Early-stage sales are particularly demanding due to the majority of the population not being early adopters. Most of us are motivated in our jobs to find a thing/product/process/system and optimize it over time. However, during the early stages of a startup, the primary challenge is to identify and connect with that crucial 10% of early adopters willing to embrace something new.
Another crucial aspect of the team, and here I'd like to emphasize the significant advantage of collaborating with an external development and product partner like us, is FLEXIBILITY. Building a 10-member team for example with all 10 individuals on the payroll from the beginning can be costly since each product stage demands a slightly different skill set.
During the initial discovery phase, when we conduct research and engage with users, only the founder's involvement is necessary. As the process progresses, the product manager and product designer join the team, defining the product's direction based on user feedback and insights.
Subsequently, the MVP delivery phase starts, and in this stage, we need an engineering team for development. However, the MVP should be short and quick, lasting a maximum of 2 months, which is then released to the market. We need to find out the results and test the MVP, and get feedback. This may mean stopping development for 2-3 months.

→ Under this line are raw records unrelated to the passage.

Lemma apply_writes_in d W j b v :
  NoDup (W.*1) -> W !! j = Some (b, v) -> apply_writes d W b = v.
Proof.
  revert d j. induction W as [|[b' v'] W IH]; intros d j Hnd Hj; [done|].
  rewrite fmap_cons in Hnd. apply NoDup_cons in Hnd as [Hn Hnd].
  change (apply_writes (vupd d b' v') W b = v). destruct j as [|j]; simpl in Hj.
  - injection Hj as -> ->. rewrite apply_writes_out by done. apply vupd_eq.
  - by apply (IH _ j).
Qed.

(** [k'] is [k] after the disk writes [W] and changes to the buffers only. *)
Definition wrote (k k' : kernel) (W : list (Z * list Z)) : Prop :=
  k_disk k' = apply_writes (k_disk k) W /\ k_dtrace k' = rev W ++ k_dtrace k /\
  erase k' = erase k.

Lemma wrote_refl k k' :
  erase k' = erase k -> k_disk k' = k_disk k -> k_dtrace k' = k_dtrace k -> wrote k k' [].
Proof. done. Qed.

Lemma wrote_trans k1 k2 k3 W1 W2 : wrote k1 k2 W1 -> wrote k2 k3 W2 -> wrote k1 k3 (W1 ++ W2).
Proof.
  intros (E1 & E2 & E3) (F1 & F2 & F3). repeat split; try congruence.
  - by rewrite F1, E1, apply_writes_app.
  - by rewrite F2, E2, rev_app_distr, app_assoc.
Qed.

Lemma erase_log k k' : erase k' = erase k -> k_log k' = k_log k /\ k_disksize k' = k_disksize k.
Proof.
  intros E. split; [exact (f_equal k_log E)|exact (f_equal k_disksize E)].
Qed.

(** ** The transaction in memory *)

Section Geometry.
(** The log occupies the [sz] blocks from [st]: the header and [sz - 1] copies. *)
Context (st sz : Z).

(** The in-memory header records the blocks [bs]. *)
Record log_ok (k : kernel) (bs : list Z) : Prop := {
  lo_dev : l_dev (k_log k) = ROOTDEV;
  lo_start : l_start (k_log k) = st;
  lo_size : l_size (k_log k) = sz;
  lo_n : lh_n (k_log k) = Z.of_nat (length bs);
  lo_blocks : take (length bs) (lh_block (k_log k)) = bs;
  lo_len : length (lh_block (k_log k)) = Z.to_nat LOGSIZE;
  lo_geom : 0 <= st /\ 1 <= sz /\ st + sz <= k_disksize k /\ k_disksize k < 2 ^ 31
}.

(** Blocks that can be logged: blocks of the disk outside the log, all different, and
    no more of them than the log and the cache have room for. *)
Record loggable (k : kernel) (bs : list Z) : Prop := {
  lg_in : forall b, b ∈ bs -> 0 <= b < k_disksize k /\ ~ (st <= b < st + sz);
  lg_nodup : NoDup bs;
  lg_room : Z.of_nat (length bs) <= sz - 1 /\ (length bs < NBUF)%nat
}.

Lemma log_ok_lookup k bs j b : log_ok k bs -> bs !! j = Some b -> lh_block (k_log k) !! j = Some b.
Proof.
  intros Hlo Hj. pose proof (lookup_lt_Some _ _ _ Hj). rewrite <- (lo_blocks _ _ Hlo) in Hj.
  by rewrite lookup_take_lt in Hj.
Qed.

Lemma log_ok_erase k k' bs : erase k' = erase k -> log_ok k bs -> log_ok k' bs.
Proof. intros E []. apply erase_log in E as [E1 E2]. split; rewrite ?E1, ?E2; auto. Qed.

Lemma loggable_erase k k' bs : erase k' = erase k -> loggable k bs -> loggable k' bs.
Proof. intros E []. apply erase_log in E as [E1 E2]. split; rewrite ?E2; auto. Qed.

(** ** What the writes of a commit are *)

(** The copies of the blocks [bs] to the log slots from slot [i]. *)
Fixpoint log_copies (V : Z -> list Z) (i : nat) (bs : list Z) : list (Z * list Z) :=
  match bs with
  | [] => []
  | b :: bs' => (st + Z.of_nat i + 1, V b) :: log_copies V (S i) bs'
  end.

(** The copies of the log slots from slot [i] to the blocks [bs]. *)
Fixpoint home_copies (V : Z -> list Z) (i : nat) (bs : list Z) : list (Z * list Z) :=
  match bs with
  | [] => []
  | b :: bs' => (b, V (st + Z.of_nat i + 1)) :: home_copies V (S i) bs'
  end.

(** The header block that records [bs], over the contents [h]. *)
Fixpoint put_blocks (h : list Z) (i : nat) (bs : list Z) : list Z :=
  match bs with
  | [] => h
  | b :: bs' => put_blocks (set32 h (hb_off i) b) (S i) bs'
  end.
Definition head_block (h : list Z) (bs : list Z) : list Z :=
  put_blocks (set32 h 0 (Z.of_nat (length bs))) 0 bs.

Definition commit_writes (V : Z -> list Z) (bs : list Z) : list (Z * list Z) :=
  let h := head_block (V st) bs in
  log_copies V 0 bs ++ [(st, h)] ++ ((fun b => (b, V b)) <$> bs) ++ [(st, set32 h 0 0)].

Lemma log_copies_dom V i bs x :
  x ∈ (log_copies V i bs).*1 -> st + Z.of_nat i + 1 <= x < st + Z.of_nat i + 1 + Z.of_nat (length bs).
Proof.
  revert i. induction bs as [|b bs IH]; intros i; cbn [log_copies]; [by intros ?%elem_of_nil|].
  rewrite fmap_cons, elem_of_cons. cbn [length fst]. intros [->|Hx]; [lia|].
  apply IH in Hx. lia.
Qed.

Lemma log_copies_nodup V i bs : NoDup ((log_copies V i bs).*1).
Proof.
  revert i. induction bs as [|b bs IH]; intros i; cbn [log_copies]; [constructor|].
  rewrite fmap_cons. apply NoDup_cons. split; [|apply IH].
  intros Hx%log_copies_dom. simpl in Hx. lia.
Qed.

Lemma log_copies_lookup V i bs j b :
  bs !! j = Some b -> log_copies V i bs !! j = Some (st + Z.of_nat (i + j) + 1, V b).
Proof.
  revert i j. induction bs as [|b' bs IH]; intros i j Hj; [done|]. destruct j as [|j]; simpl in *.
  - injection Hj as ->. by rewrite Nat.add_0_r.
  - rewrite (IH (S i) j) by done. by replace (S i + j)%nat with (i + S j)%nat by lia.
Qed.
(* ===== verification/Inode.v ===== *)
(** * Inode: blocks, inodes and their contents (fs.c, first half)

    The free-block bitmap, the inodes on the disk and their cache, and the map from
    a file's blocks to blocks of the disk, with the double-indirect block this
    kernel adds. *)

From S2P Require Import Prelude Bytes Kernel Sync Bio Cache Log.

(** ** Blocks *)

Definition IBLOCK (i : Z) (sb : superblock) : Z := u32 (i / IPB + sb_inodestart sb).
Definition BBLOCK (b : Z) (sb : superblock) : Z := u32 (b / BPB + sb_bmapstart sb).

Definition bzero (dev bno : Z) : KM unit :=
  let! i := bread dev bno in
  set_data i (replicate (Z.to_nat BSIZE) 0) ;;;
  log_write i ;;;
  brelse i.

Definition bit_of (bi : Z) : Z := Z.shiftl 1 (bi mod 8).
Definition data_byte (d : list Z) (j : Z) : Z := default 0 (d !! Z.to_nat j).

(** The inner loop of [balloc]: the first free bit of [bi, ..., bi + n - 1]. *)
Fixpoint scan_free (d : list Z) (n : nat) (bi : Z) : option Z :=
  match n with
  | O => None
  | S n' =>
      if Z.land (data_byte d (bi / 8)) (bit_of bi) =? 0 then Some bi
      else scan_free d n' (bi + 1)
  end.

Definition set_byte (d : list Z) (j v : Z) : list Z := <[Z.to_nat j := v]> d.

(** The outer loop of [balloc], from block [b]; [fuel] bounds the bitmap blocks. *)
Fixpoint balloc_loop (fuel : nat) (dev b : Z) : KM Z :=
  match fuel with
  | O => panic "balloc: out of blocks"
  | S fuel' =>
      let! k := get in
      let sb := k_sb k in
      if b <? sb_size sb then
        let! i := bread dev (BBLOCK b sb) in
        let! bp := get_buf i in
        match scan_free (b_data bp) (Z.to_nat (Z.min BPB (sb_size sb - b))) 0 with
        | Some bi =>
            let byte := data_byte (b_data bp) (bi / 8) in
            set_data i (set_byte (b_data bp) (bi / 8) (Z.lor byte (bit_of bi))) ;;;
            log_write i ;;;
            brelse i ;;;
            bzero dev (b + bi) ;;;
            ret (b + bi)
        | None =>
            brelse i ;;;
            balloc_loop fuel' dev (b + BPB)
        end
      else panic "balloc: out of blocks"
  end.

Definition balloc (dev : Z) : KM Z :=
  let! k := get in
  balloc_loop (S (Z.to_nat (sb_size (k_sb k) / BPB + 1))) dev 0.

Definition bfree (dev b : Z) : KM unit :=
  let! sb := readsb dev in
  modify (set_k_sb sb) ;;;
  let! i := bread dev (BBLOCK b sb) in
  let! bp := get_buf i in
  let bi := b mod BPB in
  let byte := data_byte (b_data bp) (bi / 8) in
  if Z.land byte (bit_of bi) =? 0 then panic "freeing free block" else
  set_data i (set_byte (b_data bp) (bi / 8) (Z.ldiff byte (bit_of bi))) ;;;
  log_write i ;;;
  brelse i.

(** ** Inodes on the disk *)

(** [struct dinode]. *)
Record dinode : Type := mk_dinode {
  d_type : Z;
  d_major : Z;
  d_minor : Z;
  d_nlink : Z;
  d_size : Z;
  d_addrs : list Z
}.

(** [(struct dinode* )bp->data + inum%IPB]: its offset in the block. *)
Definition dip_off (inum : Z) : nat := Z.to_nat ((inum mod IPB) * sizeof_dinode).

Definition NADDRS : nat := Z.to_nat (NDIRECT + 2).

Definition get_dinode (d : list Z) (off : nat) : dinode :=
  mk_dinode (i16 (get16 d off)) (i16 (get16 d (off + 2))) (i16 (get16 d (off + 4)))
    (i16 (get16 d (off + 6))) (get32 d (off + 8))
    ((fun j => get32 d (off + 12 + 4 * j)) <$> seq 0 NADDRS).

(** The stores of [iupdate] into the block. *)
Definition put_dinode (d : list Z) (off : nat) (di : dinode) : list Z :=
  let d := set16 d off (d_type di) in
  let d := set16 d (off + 2) (d_major di) in
  let d := set16 d (off + 4) (d_minor di) in
  let d := set16 d (off + 6) (d_nlink di) in
  let d := set32 d (off + 8) (d_size di) in
  splice d (off + 12) (mjoin (le_bytes 4 <$> d_addrs di)).

Definition inode_dinode (ip : inode) : dinode :=
  mk_dinode (i_type ip) (i_major ip) (i_minor ip) (i_nlink ip) (i_size ip) (i_addrs ip).

(** ** The inode cache *)

Definition get_inode (i : nat) : KM inode := fun k =>
  match k_icache k !! i with Some ip => Ok ip k | None => Fault "inode" end.

Definition upd_inode (i : nat) (f : inode -> inode) : KM unit :=
  modify (fun k => set_k_icache (alter f i (k_icache k)) k).

(** The scan of [iget]: the entry in use for the inode, or the first unused one. *)
Fixpoint iget_scan (l : list inode) (i : nat) (empty : option nat) (dev inum : Z) : nat + option nat :=
  match l with
  | [] => inr empty
  | ip :: l' =>
      if (0 <? i_ref ip) && (i_dev ip =? dev) && (i_inum ip =? inum) then inl i else
      let empty := match empty with
                   | None => if i_ref ip =? 0 then Some i else None
                   | Some e => Some e
                   end in
      iget_scan l' (S i) empty dev inum
  end.

Definition iget (dev inum : Z) : KM nat :=
  acquire L_icache ;;;
  let! k := get in
  match iget_scan (k_icache k) 0 None dev inum with
  | inl i =>
      upd_inode i (fun ip => set_i_ref (i_ref ip + 1) ip) ;;;
      release L_icache ;;;
      ret i
  | inr None => panic "iget: no inodes"
  | inr (Some i) =>
      upd_inode i (set_i_dev dev) ;;;
      upd_inode i (set_i_inum inum) ;;;
      upd_inode i (set_i_ref 1) ;;;
      upd_inode i (set_i_valid false) ;;;
      release L_icache ;;;
      ret i
  end.

Definition idup (i : nat) : KM nat :=
  acquire L_icache ;;;
  upd_inode i (fun ip => set_i_ref (i_ref ip + 1) ip) ;;;
  release L_icache ;;;
  ret i.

And this may mean having a few costly developers on the bench in case you have an in-house team.
By gradually assimilating feedback from our initial users, we can gradually resume development and fine-tune the product to resonate optimally with the target audience.
A significant advantage in accomplishing this without incurring significant costs on the startup's payroll is collaborating with an external partner like us, offering the necessary flexibility and saving you valuable resources.
Besides that, we and other engineering and product partners provide the most significant value by covering the entire product, technology, and design part. You - the founder - then have enough time and space to focus on fundraising and the business side of the startup.
A farewell recommendation for you...
You can best acquire knowledge about building early-stage digital products from Y Combinator Startup School, which has a vast amount of freely available materials and documents.